HelioLinc3D dikembangkan oleh Ari Heinze, seorang peneliti di Universitas Washington dan Siegfried Eggl, sekarang seorang profesor di University of Illinois Urbana-Champaign. Algoritma itu mampu menemukan data di asteroid yang mungkin tersebar di seluruh pengamatan beberapa hari dari satu satelit.
Sebelum memulai misinya, HelioLinc3D diuji coba menggunakan teleskop khusus Asteroid Terrestrial Impact Last Alert System (ATLAS) di Hawai, AS, dan menemukan asteroid sepanjang 600 kaki yang diberi nama 2022 SF289.

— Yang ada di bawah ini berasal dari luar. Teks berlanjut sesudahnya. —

(* ===== verification/GroupsStates.v ===== *)
(** * The states of the groups algorithm

    [GOP] is the regular state; a transitional membership leads to [GTRANS], a regular
    one that is not purely subtractive to [GGATHER], where the GROUPS messages are
    awaited; [GGT] is [GGATHER] after another transitional membership.  With the state
    go the delivery threshold of the protocol, the down queue it takes messages from,
    and the priority under which the clients' events are put off. *)

From S2P Require Import Prelude NetTypes Configuration State Network SessionLayer Delivery Send.
From S2P Require Import Message Stdutil SessState Sessions Groups GroupsMess.
From S2P Require Import GroupsHandle GroupsMemb SessionC Machine SessFrames HandlerFrames HandlerStops.
From S2P Require Import Demo GroupsDemo.

Section States.
Context {L : SpuLib} {R : SessLib} {U : Stdutil}.

(** ** The diagram *)

Inductive upcall_event :=
  | Trans_memb_event (c : configuration) (m : membership_id)
  | Reg_memb_event (c : configuration) (m : membership_id)
  | Message_event (msg : scatter).
Definition run_upcall (e : upcall_event) : M St unit :=
  match e with
  | Trans_memb_event c m => Sess_deliver_trans_memb (SessionLayer := Session_c) c m
  | Reg_memb_event c m => Sess_deliver_reg_memb (SessionLayer := Session_c) c m
  | Message_event msg => Sess_deliver_message (SessionLayer := Session_c) msg
  end.

(** The memberships differ in size: daemons joined, and their groups are unknown. *)
Definition subtractive (x : sess_st) (c : configuration) : Prop :=
  Conf_num_procs (Trans_memb x) = Conf_num_procs c.

Inductive edge (x : sess_st) : groups_state -> upcall_event -> groups_state -> Prop :=
  | edge_trans c m : edge x GOP (Trans_memb_event c m) GTRANS
  | edge_cascade c m : edge x GGATHER (Trans_memb_event c m) GGT
  | edge_subtractive c m : subtractive x c -> edge x GTRANS (Reg_memb_event c m) GOP
  | edge_gather c m : ~ subtractive x c -> edge x GTRANS (Reg_memb_event c m) GGATHER
  | edge_again c m : edge x GGT (Reg_memb_event c m) GGATHER
  | edge_stay g msg : edge x g (Message_event msg) g
  | edge_done msg : edge x GGATHER (Message_event msg) GOP
  | edge_done_cascade msg : edge x GGT (Message_event msg) GTRANS.

(** What goes with each state. *)
Definition gate_of (g : groups_state) :=
  let gathering := match g with GOP | GTRANS => false | GGATHER | GGT => true end in
  (g, groups_state_code g, if gathering then AGREED_TYPE else UNRELIABLE_TYPE,
   Some (if gathering then GROUPS_DOWNQUEUE else NORMAL_DOWNQUEUE),
   if gathering then MEDIUM_PRIORITY else LOW_PRIORITY).
Definition gate_ok (s : St) : Prop := gate s = gate_of (Gstate (sess s)).

Lemma gate_edge s s' e g0 g : gate s' = gate_of g -> edge (sess s) g0 e g ->
  gate_ok s' /\ edge (sess s) g0 e (Gstate (sess s')).
Proof.
  intros E. assert (Gstate (sess s') = g) as H by exact (f_equal (fun t => t.1.1.1.1) E).
  unfold gate_ok. by rewrite H.
Qed.

(** ** Steps *)

Lemma wp_beside {A} (m : M St A) (Q : A -> St -> Prop) s :
  frame beside m -> (forall a s', gate s' = gate s -> Q a s') -> wp partial m Q s.
Proof.
  intros H HQ. eapply wp_mono; [apply (frame_wp gate), (gate_of_beside None), H|]. intros a s'. apply HQ.
Qed.

Lemma wp_set_gstate g (Q : unit -> St -> Prop) s :
  (forall s', gate s' = (g, groups_state_code g, (gate s).1.1.2, (gate s).1.2, (gate s).2) -> Q tt s') ->
  wp partial (set_gstate g) Q s.
Proof. intros HQ. unfold set_gstate. g_step. g_step. wp_step. by apply HQ. Qed.

Lemma threshold_gate t (Q : unit -> St -> Prop) s :
  (forall s', gate s' = ((gate s).1.1.1, t, (gate s).1.2, (gate s).2) -> Q tt s') ->
  wp partial (Prot_set_delivery_threshold t) Q s.
Proof.
  intros HQ. unfold Prot_set_delivery_threshold. wp_step. wp_step. wp_step. apply wp_fatal_if; [done|].
  intros _. wp_step. wp_step. apply wp_beside; [solve_frame|]. intros [] s' E. apply HQ.
  by rewrite E.
Qed.

Lemma shift_to_GOP_gate (Q : unit -> St -> Prop) s :
  (forall s', gate s' = (GOP, groups_state_code GOP, UNRELIABLE_TYPE, (gate s).1.2, (gate s).2) ->
     Q tt s') -> wp partial G_shift_to_GOP Q s.
Proof.
  intros HQ. unfold G_shift_to_GOP. wp_step. apply wp_set_gstate. intros s1 E1.
  apply threshold_gate. intros s2 E2. apply HQ. by rewrite E2, E1.
Qed.

Lemma trans_gate c m s : gate_ok s ->
  wp partial (G_handle_trans_memb c m) (fun _ s' => gate_ok s' /\
    edge (sess s) (Gstate (sess s)) (Trans_memb_event c m) (Gstate (sess s'))) s.
Proof.
  intros Hok. red in Hok. unfold G_handle_trans_memb. g_step. g_step. destruct (Gstate (sess s)) eqn:Hg; [|by apply wp_fatal| |by apply wp_fatal].
  - wp_step. apply wp_beside; [unfold save_trans; solve_frame|]. intros [] s1 E1.
    wp_step. apply wp_beside; [apply trans_groups_beside|]. intros [] s2 E2.
    wp_step. apply wp_set_gstate. intros s3 E3.
    apply wp_beside; [solve_frame|]. intros [] s4 E4.
    apply (gate_edge s s4 _ _ GTRANS); [by rewrite E4, E3, E2, E1, Hok|by constructor].
  - wp_step. apply wp_beside; [unfold save_trans; solve_frame|]. intros [] s1 E1.
    wp_step. apply wp_beside; [apply trans_gather_beside|]. intros [] s2 E2.
    apply wp_set_gstate. intros s3 E3.
    apply (gate_edge s s3 _ _ GGT); [by rewrite E3, E2, E1, Hok|by constructor].
Qed.

Lemma reg_gate c m s : gate_ok s ->
  wp partial (G_handle_reg_memb c m) (fun _ s' => gate_ok s' /\
    edge (sess s) (Gstate (sess s)) (Reg_memb_event c m) (Gstate (sess s'))) s.
Proof.
  intros Hok. red in Hok. unfold G_handle_reg_memb. g_step. g_step.
  destruct (Gstate (sess s)) eqn:Hg; [by apply wp_fatal| |by apply wp_fatal|].
  - wp_step. unfold save_reg. g_step. unfold reg_in_gtrans. do 4 g_step.
    change (Conf_num_procs (Reg_memb _)) with (Conf_num_procs c).
    change (Conf_num_procs (Trans_memb _)) with (Conf_num_procs (Trans_memb (sess s))).
    set (s0 := with_sess _ s). assert (E0 : gate s0 = gate_of GTRANS) by by rewrite <-Hok.
    destruct (Z.eqb_spec (Conf_num_procs (Trans_memb (sess s))) (Conf_num_procs c)) as [Hc|Hc].
    + wp_step. apply wp_beside; [apply reg_subtractive_beside|]. intros [] s1 E1.
      apply shift_to_GOP_gate. intros s2 E2.
      apply (gate_edge s s2 _ _ GOP); [by rewrite E2, E1, E0|by constructor].
    + wp_step. apply wp_beside; [apply reg_eliminate_beside|]. intros [] s1 E1.
      unfold start_gather. wp_step. g_step. wp_step.
      apply wp_beside; [apply beside_of_above, set_active_above|]. intros [] s2 E2.
      wp_step. unfold Prot_set_down_queue. wp_step. wp_step.
      apply threshold_gate. intros s3 E3. wp_step.
      apply wp_beside; [apply send_new_beside|]. intros [] s4 E4.
      apply wp_set_gstate. intros s5 E5.
      assert (Hgate : gate s5 = gate_of GGATHER).
      { rewrite E5, E4, E3.
        change (gate (s2 <| Down_queue_ptr := Some GROUPS_DOWNQUEUE |>)) with
          ((gate s2).1.1, Some GROUPS_DOWNQUEUE, (gate s2).2). by rewrite E2. }
      apply (gate_edge s s5 _ _ GGATHER Hgate). by constructor.
  - wp_step. unfold save_reg. g_step. unfold reg_in_ggt. do 2 g_step. wp_step.
    apply wp_beside; [apply take_gathered_beside|]. intros [] s1 E1. wp_step.
    apply wp_beside; [apply cascade_beside|]. intros [] s2 E2. do 4 g_step.
    destruct (G_update_synced_set_status _ _) as [l' ch]. wp_step.
    apply wp_beside; [solve_frame|]. intros [] s3 E3. wp_step.
    apply wp_beside; [solve_frame|]. intros [] s4 E4. wp_step.
    apply wp_beside; [apply reset_gathered_beside|]. intros [] s5 E5. wp_step.
    apply wp_beside; [apply send_refreshed_beside|]. intros [] s6 E6.
    apply wp_set_gstate. intros s7 E7.
    assert (Hgate : gate s7 = gate_of GGATHER).
    { rewrite E7, E6, E5, E4, E3, E2, E1. change (gate (with_sess _ s)) with (gate s). by rewrite Hok. }
    apply (gate_edge s s7 _ _ GGATHER Hgate). by constructor.
Qed.

Lemma stay_gate {A} (m : M St A) msg s : gate_ok s -> frame beside m ->
  wp partial m (fun _ s' => gate_ok s' /\
    edge (sess s) (Gstate (sess s)) (Message_event msg) (Gstate (sess s'))) s.
Proof.
  intros Hok H. apply wp_beside; [done|]. intros a s' E. red in Hok.
  apply (gate_edge s s' _ _ (Gstate (sess s))); [by rewrite E|constructor].
Qed.

(** The end of the exchange; [g] is [GGATHER] or [GGT]. *)
Definition ended (g : groups_state) : groups_state :=
  match g with GGT => GTRANS | _ => GOP end.
Lemma end_gather_gate g s : gate s = gate_of g -> in_group_states g = false ->
  wp partial end_gather (fun _ s' => gate s' = gate_of (ended g)) s.
Proof.
  intros Hok Hg. unfold end_gather. wp_step. unfold Prot_set_down_queue. wp_step. wp_step. g_step.
  wp_step. apply wp_beside; [apply beside_of_above, set_active_above|]. intros [] s1 E1.
  wp_step. apply wp_beside; [apply compute_and_notify_beside|]. intros [] s2 E2.
  assert (E : gate s2 = ((gate s).1.1, Some NORMAL_DOWNQUEUE, LOW_PRIORITY)) by (by rewrite E2, E1).
  rewrite Hok in E. assert (Gstate (sess s2) = g) as HG by exact (f_equal (fun t => t.1.1.1.1) E).
  do 2 g_step. wp_step. apply shift_to_GOP_gate. intros s3 E3.
  assert (Hok3 : gate s3 = gate_of GOP) by (by rewrite E3, E). rewrite HG. case_bool_decide as Hb.
  - wp_step. by rewrite Hok3, Hb.
  - assert (g = GGT) as -> by (by destruct g). do 4 g_step.
    destruct (gate_edge s3 s3 (Message_event []) GOP GOP Hok3 ltac:(constructor)) as [Hok3' _].
    assert (HG3 : Gstate (sess s3) = GOP) by exact (f_equal (fun t => t.1.1.1.1) Hok3).
    eapply wp_mono; [by apply trans_gate|]. intros [] s4 [H4 He]. rewrite HG3 in He.
    assert (Gstate (sess s4) = GTRANS) as HT by (by inversion He). red in H4. by rewrite H4, HT.
Qed.

Lemma handle_groups_gate msg s : gate_ok s ->
  wp partial (G_handle_groups msg) (fun _ s' => gate_ok s' /\
    edge (sess s) (Gstate (sess s)) (Message_event msg) (Gstate (sess s'))) s.
Proof.
  intros Hok. red in Hok. unfold G_handle_groups. do 2 g_step. wp_step; [by apply wp_fatal|].
  rename H into Hg. assert (Hstay : forall s' : St, gate s' = gate s -> gate_ok s' /\
    edge (sess s) (Gstate (sess s)) (Message_event msg) (Gstate (sess s'))).
  { intros s' E. apply (gate_edge s s' _ _ (Gstate (sess s))); [by rewrite E|constructor]. }
  wp_step. apply wp_beside; [solve_frame|]. intros h s1 E1.
  wp_step. apply wp_beside; [solve_frame|]. intros data s2 E2. do 2 g_step.
  assert (E : gate s2 = gate s) by congruence.
  wp_step; [wp_step; by apply Hstay|]. wp_step. wp_step.
  destruct (proc_by_name _ s2) as [[i p]|]; [|wp_step; by apply Hstay].
  wp_step. apply wp_beside; [apply gather_message_beside|]. intros [] s3 E3. do 4 g_step.
  wp_step; [wp_step; apply Hstay; congruence|].
  eapply wp_mono; [apply (end_gather_gate (Gstate (sess s))); [congruence|done]|].
  intros [] s4 E4. apply (gate_edge s s4 _ _ _ E4).
  destruct (Gstate (sess s)); cbn; try done; constructor.
Qed.

Lemma message_gate msg s : gate_ok s ->
  wp partial (C_deliver_message msg) (fun _ s' => gate_ok s' /\
    edge (sess s) (Gstate (sess s)) (Message_event msg) (Gstate (sess s'))) s.
Proof.
  intros Hok. red in Hok. unfold C_deliver_message.
  wp_step. apply wp_beside; [solve_frame|]. intros msg' s1 E1.
  wp_step. apply wp_beside; [solve_frame|]. intros h s2 E2.
  assert (E : gate s2 = gate s) by congruence.
  assert (HG : Gstate (sess s2) = Gstate (sess s)) by exact (f_equal (fun t => t.1.1.1.1) E).
  assert (Hok2 : gate_ok s2) by (red; congruence).
  assert (Hs : forall s' : St, gate_ok s' /\
      edge (sess s2) (Gstate (sess s2)) (Message_event msg') (Gstate (sess s')) ->
    gate_ok s' /\ edge (sess s) (Gstate (sess s)) (Message_event msg) (Gstate (sess s'))).
  { intros s' [H1 H2]. split; [done|]. rewrite HG in H2. inversion H2; subst; constructor. }
  eapply wp_mono; [|intros u s'; exact (Hs s')]. clear Hs.
  wp_step; [|wp_step; [|wp_step; [|wp_step]]].
  - by apply stay_gate, handle_join_mess_beside.
  - by apply stay_gate, handle_leave_mess_beside.
  - by apply stay_gate, handle_kill_mess_beside.
  - by apply handle_groups_gate.
  - by apply stay_gate, deliver_regular_beside.
Qed.

(** The buffers for the GROUPS messages are the one loop that may not end (see
    GroupsBufs.v). *)
Definition allowed (e : upcall_event) : failure -> Prop :=
  match e with Reg_memb_event _ _ => partial | _ => ends end.

(** C11. Whatever the protocol delivers, the groups algorithm moves along its diagram
    - an event that the state does not take ends the daemon - and the delivery
    threshold, the down queue and the clients' priority are those of the state: while
    GROUPS messages are awaited only they are sent, messages are delivered in agreed
    order at least, and clients wait. *)
Theorem groups_follow_diagram (e : upcall_event) (s : St) : gate_ok s ->
  wp (allowed e) (run_upcall e) (fun _ s' => gate_ok s' /\
    edge (sess s) (Gstate (sess s)) e (Gstate (sess s'))) s.
Proof.
  intros Hok. destruct e.
  - apply wp_ends; [apply handle_trans_stops|by apply trans_gate].
  - by apply reg_gate.
  - apply wp_ends; [apply deliver_message_stops|by apply message_gate].
Qed.
End States.

(** A membership without [demo_b] and [demo_c], and then the regular one: members only left. *)
Definition demo_alone : configuration :=
  mk_configuration 77 [demo_a] [mk_segment [demo_addr 100] [demo_a]].
Definition demo_gate : St :=
  demo_groups <| gs_gstate := 1 |> <| Prot_delivery_threshold := UNRELIABLE_TYPE |>.
Example groups_follow_diagram_witness :
  gate_ok demo_gate /\
  wp ends (run_upcall (Trans_memb_event demo_alone demo_id)) (fun _ s' => gate_ok s' /\
    edge (sess demo_gate) GOP (Trans_memb_event demo_alone demo_id) (Gstate (sess s'))) demo_gate.
Proof.
  split; [reflexivity|].
  apply (groups_follow_diagram (Trans_memb_event demo_alone demo_id) demo_gate). reflexivity.
Defined.
Example groups_diagram_run :
  ran (run_upcall (Trans_memb_event demo_alone demo_id);;
       run_upcall (Reg_memb_event demo_alone demo_id)) demo_gate
    (fun _ s => (Gstate (sess s), members_of s, MySyncedSet (sess s))) =
  Some (GOP, [(str_bytes "rooms", [str_bytes "#al#a"; str_bytes "#bob#a"]);
              (str_bytes "solo", [str_bytes "#bob#a"])], [1]).
Proof. vm_compute. reflexivity. Qed.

Saat ini, asteroid 2022 SF289 berjarak sekitar empat kali Bumi dari Matahari. Tapi benda langit itu berayun melewati Bumi di sisi berlawanan dari orbitnya, mengklasifikasikannya sebagai asteroid yang berpotensi berbahaya atau PHA.
Awalnya, Teleskop ATLAS mulai mengamati sejak 19 September 2022, tetapi hanya ditangkap sekali malam itu. Untungnya, asteroid tersebut ditemukan lagi tiga kali pada dua malam terpisah, dan HelioLinc3D dapat menyusun teka-teki untuk menemukan asteroid yang bersembunyi di depan mata.
Memang 2022 SF289 termasuk ke dalam asteroid kategori berpotensi berbahaya, tetapi bukanlah ancaman, meski jalur orbitnya akan membawanya dalam jarak 140.000 mil dari Bumi, tampaknya tidak akan berdampak pada planet ini kapan pun di masa mendatang.
BACA JUGA:
“Dengan mendemonstrasikan keefektifan perangkat lunak dunia nyata yang akan digunakan Rubin untuk mencari ribuan asteroid berpotensi berbahaya yang belum diketahui, penemuan 2022 SF289 membuat kita semua lebih aman,” ungkap Heinze.
Para ilmuwan hanya memperkirakan dari ukuran panjangnya, asteroid tersebut kemungkinan besar bisa menghancurkan, tapi bukan bencana besar, seperti dikutip dari Gizmodo dan berbagai sumber, Rabu, 2 Agustus.
“Ini hanyalah sebagian kecil dari apa yang diharapkan dengan Observatorium Rubin dalam waktu kurang dari dua tahun, ketika HelioLinc3D akan menemukan objek seperti ini setiap malam,” kata ilmuwan di Observatorium Rubin, Mario Jurić.
“Dari HelioLinc3D ke kode berbantuan AI, penemuan dekade berikutnya akan menjadi kisah kemajuan dalam algoritme seperti halnya dalam teleskop baru yang besar,” sambungnya.